Одесса. Живая. Улыбка Бога - страница 3

стр.

      Изя машинально кивнул, хотя в это время быстро читал мою записку.

      - И ещё Изя, - продолжил я, после того как Гольдман толкнул листик бумаги обратно ко мне и вновь утвердительно кивнул, - я же тебя просил, когда мы одни, нет смысла обращаться так официально. Я понимаю, привычка, которую ты привез с родины, хммм, обетованной, и всё такое... Но Илья, мы же знакомы с тобой столько лет!

      - Никак не могу отвыкнуть, Шмидт, - сказал Изя, вставая, - ладно, к завтрашнему утру смета с пояснениями будут готовы. Я пошел?

      - Ага, иди, - согласился я, и добавил, хмыкнув в спину своему давнему другу, - Изя, я в обед обедаю, что и тебе советую.

      - Понял, Игорь Алексеевич, - буркнул Изя и вышел из кабинета.

      Я тяжело выдохнул. Для стороннего слушателя, разговор должен показаться абсолютно обычным и не заслуживающим внимания... Глаза непроизвольно скользнули на листок бумаги, который только что вернул мне Гольдман.

      'В восемь вечера у меня на Шмидта.'.

      Неожиданно вспомнилось, как близкие друзья подтрунивали надо мной, узнавая, что я, Игорь Шмидт, живу на улице, названной в честь мятежного лейтенанта, Петра Шмидта.

      Дед рассказывал, что улица, на которой прошло мое разбитное и безоблачное детство, раньше называлась вроде как Красноармейской, если мне, конечно, не изменяет память. После войны её почему-то переименовали в Шмидта, каковой она благополучно пережила волну возвращений к старым названиям в девяностых. И сейчас, тот кто не видел памятную табличку, где указано имя революционного героя, думает, что сокращение "Л. Шмидта" означает не звание, а имя Леонид или что-то подобное.

      Именно благодаря такому названию улицы, в детстве ко мне прочно прилипло прозвище "Лейтенант Шмидт" или сокращенно просто "Лейтенант". С возрастом всё вернулось на свои места, друзья и товарищи звали меня просто Шмидт...

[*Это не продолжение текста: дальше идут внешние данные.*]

(** X13. The snippet line of the second printer is the indent followed by
    the stripped text of the node with newlines turned into spaces, cut to
    220 code points and marked with " ..." when it is longer. The line has
    at most 229 code points and no newline. *)
Theorem X13_snippet_line_bounded (sn : NodeWithScore) :
  let line := CitationQueryEngine.snippet_line sn in
  let body := replace_nl (CitationQueryEngine.strip (get_content (node sn))) in
  let indent := py "  " ++ [9492%N; 9472%N] ++ py " " in
  (length line <= 229)%nat
  /\ (10%N ∉ line)
  /\ ((length body <= 220)%nat -> line = indent ++ body)
  /\ ((220 < length body)%nat -> line = indent ++ take 220 body ++ py " ...").
Proof.
  cbv zeta. unfold CitationQueryEngine.snippet_line.
  set (body := replace_nl _).
  assert (Hbody : NL ∉ body) by apply replace_nl_no_newline.
  assert (Hindent : forall l : pystr, NL ∉ l ->
            NL ∉ py "  " ++ [9492%N; 9472%N] ++ py " " ++ l).
  { intros l Hl [H|H]%elem_of_app.
    - revert H. by apply (bool_decide_unpack _).
    - apply elem_of_app in H as [H|H].
      + revert H. by apply (bool_decide_unpack _).
      + apply elem_of_app in H as [H|H]; [|done].
        revert H. by apply (bool_decide_unpack _). }
  assert (Hlength : forall l : pystr,
            length (py "  " ++ [9492%N; 9472%N] ++ py " " ++ l) = (5 + length l)%nat).
  { intros l. by rewrite !length_app. }
  destruct (220 <? length body)%nat eqn:Hlen.
  - apply Nat.ltb_lt in Hlen. repeat split.
    + rewrite Hlength, length_app, length_take.
      change (length (py " ...")) with 4%nat. lia.
    + apply Hindent. intros [H|H]%elem_of_app.
      * by apply elem_of_take_full in H.
      * revert H. by apply (bool_decide_unpack _).
    + lia.
  - apply Nat.ltb_ge in Hlen. repeat split.
    + rewrite Hlength. lia.
    + by apply Hindent.
    + lia.
Qed.
Lemma noEmptyQueue_kept_witness :
  noEmptyQueue
    (removeListener (fun _ => None) (str "allValid") 1 sampleEmitter)
  /\ events (removeListener (fun _ => None) (str "allValid") 1 sampleEmitter)
       !! str "allValid" = None.
Proof.
  assert (S : noEmptyQueue sampleEmitter).
  { unfold sampleEmitter. repeat apply noEmptyQueue_on.
    apply noEmptyQueue_new. }
  split.
  - apply (proj1 (proj2 (proj2
             (noEmptyQueue_kept (fun _ => None) (str "allValid") 1
                sampleEmitter S)))).
  - vm_compute. reflexivity.
Defined.

Lemma on_removeListener_witness :
  removeListener (fun l => if l =? 9 then Some 2 else None)
    (str "cvvStatusChange") 2
    (on (str "cvvStatusChange") 9 sampleEmitter)
  = sampleEmitter.
Proof.
  apply on_removeListener.
  - unfold sampleEmitter. repeat apply noEmptyQueue_on.
    apply noEmptyQueue_new.
  - vm_compute. reflexivity.
  - right. reflexivity.
Defined.

(** ** Subscriptions and emission *)

Lemma removeListener_effect_witness :
  removeListener (fun _ => None) (str "cardStatusChange") 7 sampleEmitter
  = sampleEmitter.
Proof.
  apply (proj2 (proj2 (proj2
           (removeListener_effect (fun _ => None) (str "cardStatusChange") 7
              sampleEmitter)))).
  vm_compute. reflexivity.
Defined.

Lemma removeListener_queue (original : Listener -> option Listener)
  (event : JSString) (listener : Listener) (this : EventEmitterLite) :
  default [] (events (removeListener original event listener this) !! event)
  = removeFirst (sameListener original listener)
      (default [] (events this !! event)).
Proof.
  rewrite removeListener_lookup.
  destruct (removeFirst (sameListener original listener)
              (default [] (events this !! event))) as [|x r];
    [|reflexivity].
  destruct (events this !! event) as [[|y ls]|]; reflexivity.
Qed.

Section EmissionProperties.

Context {Host Exn : Type}.
Variable call :
  Listener -> list Value -> World Host Exn -> World Host Exn * Completion Exn.
Variable original : Listener -> option Listener.

(** X13. Subscriptions decide who is called: after [on event l] an
    emission of the event applies the listeners subscribed before, in
    order, and then [l]; after [removeListener event l] it applies them
    without the first one that is [l] (or a wrapper of [l]); an emission
    of an event nobody subscribed to applies no listener and leaves the
    world as it is. *)
Theorem emit_follows_subscriptions (event : JSString) (args : list Value)
  (l : Listener) (s : Sys Host Exn) :
  let queue := default [] (events (eventEmitter (world s)) !! event) in
  (exists s',
     EventEmitterLite_emit call event args (change_emitter (on event l) s)
     = (s', Returned tt)
     /\ applied s'
        = applied s ++ map (fun x => (x, args)) queue ++ [(l, args)])
  /\ (exists s',
        EventEmitterLite_emit call event args
          (change_emitter (removeListener original event l) s)
        = (s', Returned tt)
        /\ applied s'
           = applied s
             ++ map (fun x => (x, args))
                  (removeFirst (sameListener original l) queue))
  /\ (events (eventEmitter (world s)) !! event = None ->
      EventEmitterLite_emit call event args s = (s, Returned tt)).
Proof.
  cbv zeta. split; [|split].
  - destruct (EventEmitterLite_emit_returns call event args
                (change_emitter (on event l) s)) as (s' & E & _ & A).
    exists s'. split; [exact E|]. rewrite A.
    cbn [change_emitter applied world set_eventEmitter eventEmitter].
    destruct (on_events event l (eventEmitter (world s))) as [-> _].
    rewrite lookup_insert_eq. cbn [from_option id].
    rewrite map_app. reflexivity.
  - destruct (EventEmitterLite_emit_returns call event args
                (change_emitter (removeListener original event l) s))
      as (s' & E & _ & A).
    exists s'. split; [exact E|]. rewrite A.
    cbn [change_emitter applied world set_eventEmitter eventEmitter].
    rewrite removeListener_queue. reflexivity.
  - intros N. unfold EventEmitterLite_emit, bind, read. rewrite N.
    reflexivity.
Qed.

End EmissionProperties.

Lemma emit_follows_subscriptions_witness :
  exists s',
    EventEmitterLite_emit sampleCall (str "cvvStatusChange") []
      (change_emitter
         (removeListener (fun _ => None) (str "cvvStatusChange") 0)
         (sampleSys [] [] []))
    = (s', Returned tt)
    /\ applied s' = [(1, [])].
Proof.
  destruct (proj1 (proj2
              (emit_follows_subscriptions sampleCall (fun _ => None)
                 (str "cvvStatusChange") [] 0 (sampleSys [] [] []))))
    as (s' & E & A).
  exists s'. split; [exact E|]. rewrite A. vm_compute. reflexivity.
Defined.

(** ** Sessions: the all-valid flag over any sequence of input events *)

Lemma last_cons (b a : bool) (n : list bool) :
  List.last (b :: n) a = List.last n b.
Proof.
  revert b a. induction n as [|c n IH]; intros b a; [reflexivity|].
  change (List.last (b :: c :: n) a) with (List.last (c :: n) a).
  rewrite (IH c a), (IH c b). reflexivity.
Qed.

Lemma alternates_app (a : bool) (n1 n2 : list bool) :
  alternates a (n1 ++ n2)
  = alternates a n1 && alternates (List.last n1 a) n2.
Proof.
  revert a. induction n1 as [|b n1 IH]; intros a; [reflexivity|].
  cbn [app alternates]. rewrite IH, andb_assoc, last_cons. reflexivity.
Qed.
Lemma search_returns_scored_layout_witness :
  exists st g' sol,
    search Demo.net_forward
      (Demo.optimizer Demo.square_room Demo.two_chairs 2 1) Demo.tape7
    = Ok (st, g') /\
    best_solution st = Some sol /\ length sol = 2%nat.
Proof.
  destruct (search Demo.net_forward
              (Demo.optimizer Demo.square_room Demo.two_chairs 2 1)
              Demo.tape7) as [[st g']|e] eqn:Hrun.
  - destruct (@search_returns_scored_layout BoxShapely Demo.Net
                Demo.net_forward
                (Demo.optimizer Demo.square_room Demo.two_chairs 2 1)
                st Demo.tape7 g') as (sol & v & s & Hs & _ & Hlen & _).
    + cbn. lia.
    + cbn. lia.
    + exact Hrun.
    + exists st, g', sol. repeat split; assumption.
  - exfalso. vm_compute in Hrun. discriminate.
Defined.

(* ===================================================================== *)
(** ** Further properties: the request handler *)

Lemma round_half_even_near (q : Q) :
  q - (1 # 2) <= inject_Z (round_half_even q) <= q + (1 # 2).
Proof.
  unfold round_half_even.
  pose proof (Qfloor_le q) as Hlo. pose proof (Qlt_floor q) as Hhi.
  rewrite inject_Z_plus in Hhi. change (inject_Z 1) with 1 in Hhi.
  destruct (Qltb (q - inject_Z (Qfloor q)) (1 # 2)) eqn:E1.
  - apply Qltb_lt in E1. lra.
  - apply Qltb_ge in E1.
    destruct (Qltb (1 # 2) (q - inject_Z (Qfloor q))) eqn:E2.
    + rewrite inject_Z_plus. change (inject_Z 1) with 1. lra.
    + apply Qltb_ge in E2. destruct (Z.even (Qfloor q)).
      * lra.
      * rewrite inject_Z_plus. change (inject_Z 1) with 1. lra.
Qed.

Lemma round_half_even_between (q : Q) (lo hi : Z) :
  inject_Z lo <= q <= inject_Z hi ->
  (lo <= round_half_even q <= hi)%Z.
Proof.
  intros [Hlo Hhi].
  pose proof (Qfloor_le q) as Hfl. pose proof (Qlt_floor q) as Hfh.
  assert (Hf1 : (lo <= Qfloor q)%Z).
  { rewrite <- (Qfloor_Z lo). now apply Qfloor_resp_le. }
  assert (Hf2 : (Qfloor q <= hi)%Z).
  { rewrite <- (Qfloor_Z hi). now apply Qfloor_resp_le. }
  unfold round_half_even.
  assert (Hup : 0 < q - inject_Z (Qfloor q) -> (Qfloor q + 1 <= hi)%Z).
  { intro Hd. destruct (Z.eq_dec (Qfloor q) hi) as [E|E]; [|lia].
    rewrite E in Hd. lra. }
  destruct (Qltb (q - inject_Z (Qfloor q)) (1 # 2)) eqn:E1; [lia|].
  apply Qltb_ge in E1.
  assert (Hd : 0 < q - inject_Z (Qfloor q)) by lra.
  specialize (Hup Hd).
  destruct (Qltb (1 # 2) (q - inject_Z (Qfloor q))); [lia|].
  destruct (Z.even (Qfloor q)); lia.
Qed.

Lemma scale_pos (ndigits : nat) : 0 < inject_Z (10 ^ Z.of_nat ndigits).
Proof.
  change 0 with (inject_Z 0). rewrite <- Zlt_Qlt.
  apply Z.pow_pos_nonneg; lia.
Qed.

Lemma py_round_near (x : Q) (ndigits : nat) :
  x - (1 # 2) / inject_Z (10 ^ Z.of_nat ndigits)
  <= py_round x ndigits
  <= x + (1 # 2) / inject_Z (10 ^ Z.of_nat ndigits).
Proof.
  unfold py_round. pose proof (scale_pos ndigits) as Hs.
  set (scale := inject_Z (10 ^ Z.of_nat ndigits)) in *.
  destruct (round_half_even_near (x * scale)) as [Hlo Hhi].
  set (r := inject_Z (round_half_even (x * scale))) in *.
  assert (Hx : x == x * scale / scale) by (field; lra).
  split.
  - apply Qle_shift_div_l; [exact Hs|].
    assert (E : (x - (1 # 2) / scale) * scale == x * scale - (1 # 2))
      by (field; lra).
    rewrite E. exact Hlo.
  - apply Qle_shift_div_r; [exact Hs|].
    assert (E : (x + (1 # 2) / scale) * scale == x * scale + (1 # 2))
      by (field; lra).
    rewrite E. exact Hhi.
Qed.

Lemma py_round_percentage (x : Q) :
  0 <= x <= 100 -> 0 <= py_round x 1 <= 100.
Proof.
  intros [H0 H1]. unfold py_round.
  change (inject_Z (10 ^ Z.of_nat 1)) with 10.
  destruct (@round_half_even_between (x * 10) 0 1000) as [Hlo Hhi].
  - change (inject_Z 0) with 0. change (inject_Z 1000) with 1000. lra.
  - assert (0 <= inject_Z (round_half_even (x * 10)))
      by (change 0 with (inject_Z 0); now rewrite <- Zle_Qle).
    assert (inject_Z (round_half_even (x * 10)) <= 1000)
      by (change 1000 with (inject_Z 1000); now rewrite <- Zle_Qle).
    split.
    + apply Qle_shift_div_l; lra.
    + apply Qle_shift_div_r; lra.
Qed.

Lemma m_bind_then_raises {A B} (c : random.M A) (k : A -> random.M B) g :
  (forall a g1, c g = Ok (a, g1) -> exists e, k a g1 = Raise e) ->
  exists e, random.m_bind c k g = Raise e.
Proof.
  intro H. unfold random.m_bind. destruct (c g) as [[a g1]|e].
  - now apply H.
  - exists e. reflexivity.
Qed.

Section FewItems.

Variable G : Shapely.
Variable Params : Type.
Variable forward : Params -> bool -> list Q -> Result Q.
Variable self : GeneticOptimizer G Params.

Hypothesis few_items : (length (furniture_items self) <= 1)%nat.

Lemma crossover_few_items (parent1 parent2 : Layout) g :
  crossover self parent1 parent2 g = Raise ValueError.
Proof.
  unfold crossover. apply m_bind_raise. apply randint_empty. lia.
Qed.

Hypothesis some_population : (1 <= pop_size self)%nat.

Lemma next_population_few_items (population : list Layout) g :
  length population = pop_size self ->
  next_population self population g = Raise ValueError.
Proof.
  intro Hlen. unfold next_population. apply m_bind_raise.
  destruct (pop_size self) as [|fuel] eqn:Hpop; [lia|].
  cbn [fill_population length]. rewrite Hpop.
  cbn [Nat.ltb Nat.leb].
  destruct (@randint_in_range 0 (Z.of_nat (S fuel) - 1) g)
    as (i1 & Hi1 & Hd1); [lia|].
  rewrite (m_bind_ok _ _ _ Hd1).
  destruct (@index_lt _ population (Z.to_nat i1)) as (p1 & Hp1 & _); [lia|].
  rewrite (m_bind_ok _ _ _ (lift_ok _ Hp1)).
  destruct (@randint_in_range 0 (Z.of_nat (S fuel) - 1)
              (snd (random.next g))) as (i2 & Hi2 & Hd2); [lia|].
  rewrite (m_bind_ok _ _ _ Hd2).
  destruct (@index_lt _ population (Z.to_nat i2)) as (p2 & Hp2 & _); [lia|].
  rewrite (m_bind_ok _ _ _ (lift_ok _ Hp2)).
  apply m_bind_raise. apply crossover_few_items.
Qed.

Lemma generation_few_items (st : SearchState) g :
  length (population st) = pop_size self ->
  exists e, generation forward self st g = Raise e.
Proof.
  intro Hlen. unfold generation.
  apply m_bind_then_raises. intros scores g1 _.
  apply m_bind_then_raises. intros m g2 _.
  apply m_bind_then_raises. intros best g3 _.
  exists ValueError. apply m_bind_raise.
  now apply next_population_few_items.
Qed.

Lemma optimize_few_items g :
  (1 <= generations self)%nat ->
  exists e, optimize forward self g = Raise e.
Proof.
  intro Hgens. unfold optimize.
  assert (Hsearch : exists e, search forward self g = Raise e).
  { unfold search.
    destruct (initial_population_returns self g)
      as (pop & g1 & Hinit & Hsize & _).
    rewrite (m_bind_ok _ _ _ Hinit).
    destruct (generations self) as [|gens]; [lia|].
    cbn [run_generations].
    destruct (@generation_few_items
                {| population := pop; best_solution := None;
                   best_fitness := NegInf |} g1 Hsize) as (e & He).
    exists e. now apply m_bind_raise. }
  destruct Hsearch as (e & He). exists e. now apply m_bind_raise.
Qed.

End FewItems.

Section Handler.

Variable G : Shapely.
Variable Params : Type.
Variable fresh_params : Params.
Variable forward : Params -> bool -> list Q -> Result Q.

(** The record the handler builds for one placement. *)
Let placed (dp : FurnitureData * Placement) : PlacedItem :=
  {| out_id := fd_id (fst dp);
     out_x := py_round (fst (fst (snd dp))) 2;
     out_y := py_round (snd (fst (snd dp))) 2;
     out_rotation := snd (snd dp) |}.

Lemma format_layout_value (furniture_data : list FurnitureData)
      (best_layout : Layout) :
  (length best_layout <= length furniture_data)%nat ->
  format_layout furniture_data best_layout
  = Ok (map placed (combine furniture_data best_layout)).
Proof.
  intro Hlen. unfold format_layout, enumerate.
  match goal with
  | |- context [for_each ?b _ _] => set (body := b)
  end.
  assert (Hloop : forall (lay : Layout) (rest pre : list FurnitureData)
                         (acc : list PlacedItem) (k : nat),
             furniture_data = pre ++ rest -> length pre = k ->
             (length lay <= length rest)%nat ->
             for_each body acc (combine (seq k (length lay)) lay)
             = Ok (acc ++ map placed (combine rest lay))).
  { induction lay as [|[[x y] rot] lay IH]; intros rest pre acc k Hfd Hpre Hle.
    - cbn. destruct rest; now rewrite app_nil_r.
    - destruct rest as [|d rest]; [cbn in Hle; lia|].
      cbn [length seq combine for_each map].
      assert (Hix : index furniture_data k = Ok d).
      { unfold index. subst furniture_data k.
        rewrite nth_error_app2 by lia. rewrite Nat.sub_diag. reflexivity. }
      unfold body at 1. rewrite Hix. cbn [result_bind].
      rewrite (IH rest (pre ++ [d])).
      + rewrite <- app_assoc. reflexivity.
      + rewrite <- app_assoc. exact Hfd.
      + rewrite length_app. cbn. lia.
      + cbn in Hle. lia. }
  apply (Hloop best_layout furniture_data [] [] 0%nat);
    [reflexivity | reflexivity | exact Hlen].
Qed.

Lemma furniture_data_ids (items : list FurnitureItemModel) (layout : Layout) :
  length layout = length items ->
  map out_id (map placed (combine (furniture_data_of items) layout))
  = map fi_id items.
Proof.
  revert layout. induction items as [|item items IH]; intros [|p layout] H;
    try discriminate; [reflexivity|].
  cbn. f_equal. apply IH. cbn in H. lia.
Qed.

Lemma furniture_data_length (items : list FurnitureItemModel) :
  length (map fd_item (furniture_data_of items)) = length items.
Proof. unfold furniture_data_of. now rewrite !length_map. Qed.

Variable request : OptimizationRequest.
Variable a : Artifact Params.

Let optimizer : GeneticOptimizer G Params :=
  init G fresh_params (Polygon G (req_room_polygon request))
       (map fd_item (furniture_data_of (req_furniture_items request)))
       100 150 a.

      Сняв винамп с паузы и услышав, как по кабинету зазвучала легкая и ненавязчивая мелодия, я аккуратно сложил записку в маленький комочек. Невесело усмехнулся, подумав, что в традициях настоящих киногероев, я должен сейчас достать пепельницу и сжечь этот комочек бумаг. Не люблю запах дыма. Поэтому встал, пересек кабинет и открыл неприметную дверь в маленький санузел. Секунда и унитаз жадно проглотил опасную бумажку.

      Теперь надо сделать так, чтобы вся остальная команда узнала о сборе сегодняшним вечером. Скрывать Гольдмана, первоисточника информации по махинациям Рыбы смысла больше нет, тем более всем нам грозит вполне реальная опасность. Вот и будем все вместе решать, каким образом из неё выкрутиться.

      За оповещение в команде исторически отвечал Фауст, к нему я и направился. Кабинет аналитика располагался на втором этаже нашего офиса, занимавшего десятиэтажное здание практически в центре Одессы. Когда-то это был заброшенный долгострой, безмолвный памятник ушедшей эпохи социализма, зиявший провалами окон на спешащих по своим делам пешеходов и автомобилистов. Но в конце девяностых "Первый морской банк", развернувшийся в южном регионе, непостижимым образом стал владельцем этого здания, и уже через пару лет многоэтажка превратилась в закованный в сталь и стекло современный офисный центр.

      Фауст был на месте. Перед аналитиком громоздились привычные груды бумаг, на двух мониторах бегали непонятные цифры. Этот рабочий беспорядок абсолютно не отвлекал Фауста от экрана ноутбука, небрежно расположившегося на банковских документах.

      - Кофе будешь? - бросил мне Олег, на секунду оторвавшись и вновь воткнув свой взгляд в монитор.

      - Буду, - подтвердил я, усаживаясь перед аналитиком.

      Фауст, не глядя, привычно щелкнул включателем кофеварки, расположенной рядом с ним на приставном столике и вновь уставился в монитор.

      - У тебя что-то срочное? - спросил он, не отвлекаясь от экрана и быстро строча пальцами по клавиатуре.

      - Да нет, - ответил я, - на кофе заскочил. Ты, наверное, единственный в этом банке, кто ещё пьет нормальный кофе. Много работы?

      - Как обычно..., - пожал плечами Фауст.